**Extracted records:**
Lemma map_agent_severity_cases (agent_severity : pystr) :
  map_agent_severity agent_severity = CRITICAL
  \/ map_agent_severity agent_severity = MEDIUM
  \/ map_agent_severity agent_severity = INFO.
Proof.
  unfold map_agent_severity.
  destruct (_ !! agent_severity) as [sev|] eqn:Hl; [|by auto].
  apply elem_of_list_to_map_2 in Hl. cbn [default from_option id].
  repeat (apply elem_of_cons in Hl as [Hl|Hl]; [simplify_eq; by auto|]).
  by apply elem_of_nil in Hl.
Qed.

Lemma mapped_findings_severity (rid : pystr) (l s q : list AgentFinding)
    (m : FindingCreate) :
  In m (mapped_findings rid l s q) ->
  fc_severity m = CRITICAL \/ fc_severity m = MEDIUM \/ fc_severity m = INFO.
Proof.
  unfold mapped_findings. rewrite !in_app_iff, !in_map_iff.
  intros [H|[H|H]]; destruct H as (f & <- & _);
    apply map_agent_severity_cases.
Qed.

Lemma filter_sublist_impl {A : Type} (f g : A -> bool) (l : list A) :
  (forall x, In x l -> f x = true -> g x = true) ->
  sublist (List.filter f l) (List.filter g l).
Proof.
  induction l as [|x l IH]; intros Himp; [constructor|].
  cbn [List.filter].
  assert (IH' : sublist (List.filter f l) (List.filter g l)).
  { apply IH. intros y Hy. apply Himp. by right. }
  destruct (f x) eqn:Hf.
  - rewrite (Himp x (or_introl eq_refl) Hf). by apply sublist_skip.
  - destruct (g x); [by apply sublist_cons | done].
Qed.

(** X7.  The five threshold levels give three behaviours: no agent text
    maps to the levels high or low, so the threshold high persists exactly
    what the threshold critical persists, and the threshold low exactly what
    the threshold medium persists. *)
Theorem threshold_collapse (rid : pystr) (l s q : list AgentFinding) :
  (forall agent_severity,
     map_agent_severity agent_severity <> HIGH
     /\ map_agent_severity agent_severity <> LOW)
  /\ collect_findings rid HIGH l s q = collect_findings rid CRITICAL l s q
  /\ collect_findings rid LOW l s q = collect_findings rid MEDIUM l s q.
Proof.
  split; [|split].
  - intros a. destruct (map_agent_severity_cases a) as [-> | [-> | ->]]; by split.
  - rewrite !collect_findings_spec. apply filter_ext_in. intros m Hm.
    by destruct (mapped_findings_severity _ _ _ _ _ Hm) as [-> | [-> | ->]].
  - rewrite !collect_findings_spec. apply filter_ext_in. intros m Hm.
    by destruct (mapped_findings_severity _ _ _ _ _ Hm) as [-> | [-> | ->]].
Qed.

(** X8.  A laxer threshold only adds findings: when the rank of [t1] is at
    most the rank of [t2], the findings persisted under [t1] are, in the
    same order, among those persisted under [t2], and both are taken in
    order from the mapped findings. *)
Theorem threshold_monotone (rid : pystr) (t1 t2 : Severity)
    (l s q : list AgentFinding) :
  (rank t1 <= rank t2)%Z ->
  sublist (collect_findings rid t1 l s q) (collect_findings rid t2 l s q)
  /\ sublist (collect_findings rid t2 l s q) (mapped_findings rid l s q).
Proof.
  intros Hle. rewrite !collect_findings_spec. split.
  - apply filter_sublist_impl. intros m _ Hm.
    apply Z.leb_le. apply Z.leb_le in Hm. lia.
  - induction (mapped_findings rid l s q) as [|m ms IH]; [constructor|].
    cbn [List.filter]. destruct (rank (fc_severity m) <=? rank t2)%Z;
      [by apply sublist_skip | by apply sublist_cons].
Qed.

End Thresholds.

Section ThresholdExamples.

Import Processor Examples.

Lemma threshold_monotone_witness :
  sublist
    (collect_findings REVIEW_ID CRITICAL [finding_info] [finding_critical] [])
    (collect_findings REVIEW_ID MEDIUM [finding_info] [finding_critical] [])
  /\ sublist
       (collect_findings REVIEW_ID MEDIUM [finding_info] [finding_critical] [])
       (mapped_findings REVIEW_ID [finding_info] [finding_critical] []).
Proof.
  apply (threshold_monotone REVIEW_ID CRITICAL MEDIUM). by vm_compute.
Defined.

End ThresholdExamples.

Section RateLimitLoop.

Import Processor DriverDefs.

Variable env : Env.

Lemma slept_0 (w : world) : slept 0 w = w.
Proof. destruct w. unfold slept. cbn. by rewrite app_nil_r. Qed.

Lemma slept_add_sleep (k : nat) (w : world) :
  slept k (add_sleep 5 w) = slept (S k) w.
Proof. unfold slept, add_sleep. cbn. by rewrite <- app_assoc. Qed.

**The problem:** Output the entire listing exactly as written.

**Task solution:**
Lemma map_agent_severity_cases (agent_severity : pystr) :
  map_agent_severity agent_severity = CRITICAL
  \/ map_agent_severity agent_severity = MEDIUM
  \/ map_agent_severity agent_severity = INFO.
Proof.
  unfold map_agent_severity.
  destruct (_ !! agent_severity) as [sev|] eqn:Hl; [|by auto].
  apply elem_of_list_to_map_2 in Hl. cbn [default from_option id].
  repeat (apply elem_of_cons in Hl as [Hl|Hl]; [simplify_eq; by auto|]).
  by apply elem_of_nil in Hl.
Qed.

Lemma mapped_findings_severity (rid : pystr) (l s q : list AgentFinding)
    (m : FindingCreate) :
  In m (mapped_findings rid l s q) ->
  fc_severity m = CRITICAL \/ fc_severity m = MEDIUM \/ fc_severity m = INFO.
Proof.
  unfold mapped_findings. rewrite !in_app_iff, !in_map_iff.
  intros [H|[H|H]]; destruct H as (f & <- & _);
    apply map_agent_severity_cases.
Qed.

Lemma filter_sublist_impl {A : Type} (f g : A -> bool) (l : list A) :
  (forall x, In x l -> f x = true -> g x = true) ->
  sublist (List.filter f l) (List.filter g l).
Proof.
  induction l as [|x l IH]; intros Himp; [constructor|].
  cbn [List.filter].
  assert (IH' : sublist (List.filter f l) (List.filter g l)).
  { apply IH. intros y Hy. apply Himp. by right. }
  destruct (f x) eqn:Hf.
  - rewrite (Himp x (or_introl eq_refl) Hf). by apply sublist_skip.
  - destruct (g x); [by apply sublist_cons | done].
Qed.

(** X7.  The five threshold levels give three behaviours: no agent text
    maps to the levels high or low, so the threshold high persists exactly
    what the threshold critical persists, and the threshold low exactly what
    the threshold medium persists. *)
Theorem threshold_collapse (rid : pystr) (l s q : list AgentFinding) :
  (forall agent_severity,
     map_agent_severity agent_severity <> HIGH
     /\ map_agent_severity agent_severity <> LOW)
  /\ collect_findings rid HIGH l s q = collect_findings rid CRITICAL l s q
  /\ collect_findings rid LOW l s q = collect_findings rid MEDIUM l s q.
Proof.
  split; [|split].
  - intros a. destruct (map_agent_severity_cases a) as [-> | [-> | ->]]; by split.
  - rewrite !collect_findings_spec. apply filter_ext_in. intros m Hm.
    by destruct (mapped_findings_severity _ _ _ _ _ Hm) as [-> | [-> | ->]].
  - rewrite !collect_findings_spec. apply filter_ext_in. intros m Hm.
    by destruct (mapped_findings_severity _ _ _ _ _ Hm) as [-> | [-> | ->]].
Qed.

(** X8.  A laxer threshold only adds findings: when the rank of [t1] is at
    most the rank of [t2], the findings persisted under [t1] are, in the
    same order, among those persisted under [t2], and both are taken in
    order from the mapped findings. *)
Theorem threshold_monotone (rid : pystr) (t1 t2 : Severity)
    (l s q : list AgentFinding) :
  (rank t1 <= rank t2)%Z ->
  sublist (collect_findings rid t1 l s q) (collect_findings rid t2 l s q)
  /\ sublist (collect_findings rid t2 l s q) (mapped_findings rid l s q).
Proof.
  intros Hle. rewrite !collect_findings_spec. split.
  - apply filter_sublist_impl. intros m _ Hm.
    apply Z.leb_le. apply Z.leb_le in Hm. lia.
  - induction (mapped_findings rid l s q) as [|m ms IH]; [constructor|].
    cbn [List.filter]. destruct (rank (fc_severity m) <=? rank t2)%Z;
      [by apply sublist_skip | by apply sublist_cons].
Qed.

End Thresholds.

Section ThresholdExamples.

Import Processor Examples.

Lemma threshold_monotone_witness :
  sublist
    (collect_findings REVIEW_ID CRITICAL [finding_info] [finding_critical] [])
    (collect_findings REVIEW_ID MEDIUM [finding_info] [finding_critical] [])
  /\ sublist
       (collect_findings REVIEW_ID MEDIUM [finding_info] [finding_critical] [])
       (mapped_findings REVIEW_ID [finding_info] [finding_critical] []).
Proof.
  apply (threshold_monotone REVIEW_ID CRITICAL MEDIUM). by vm_compute.
Defined.

End ThresholdExamples.

Section RateLimitLoop.

Import Processor DriverDefs.

Variable env : Env.

Lemma slept_0 (w : world) : slept 0 w = w.
Proof. destruct w. unfold slept. cbn. by rewrite app_nil_r. Qed.

Lemma slept_add_sleep (k : nat) (w : world) :
  slept k (add_sleep 5 w) = slept (S k) w.
Proof. unfold slept, add_sleep. cbn. by rewrite <- app_assoc. Qed.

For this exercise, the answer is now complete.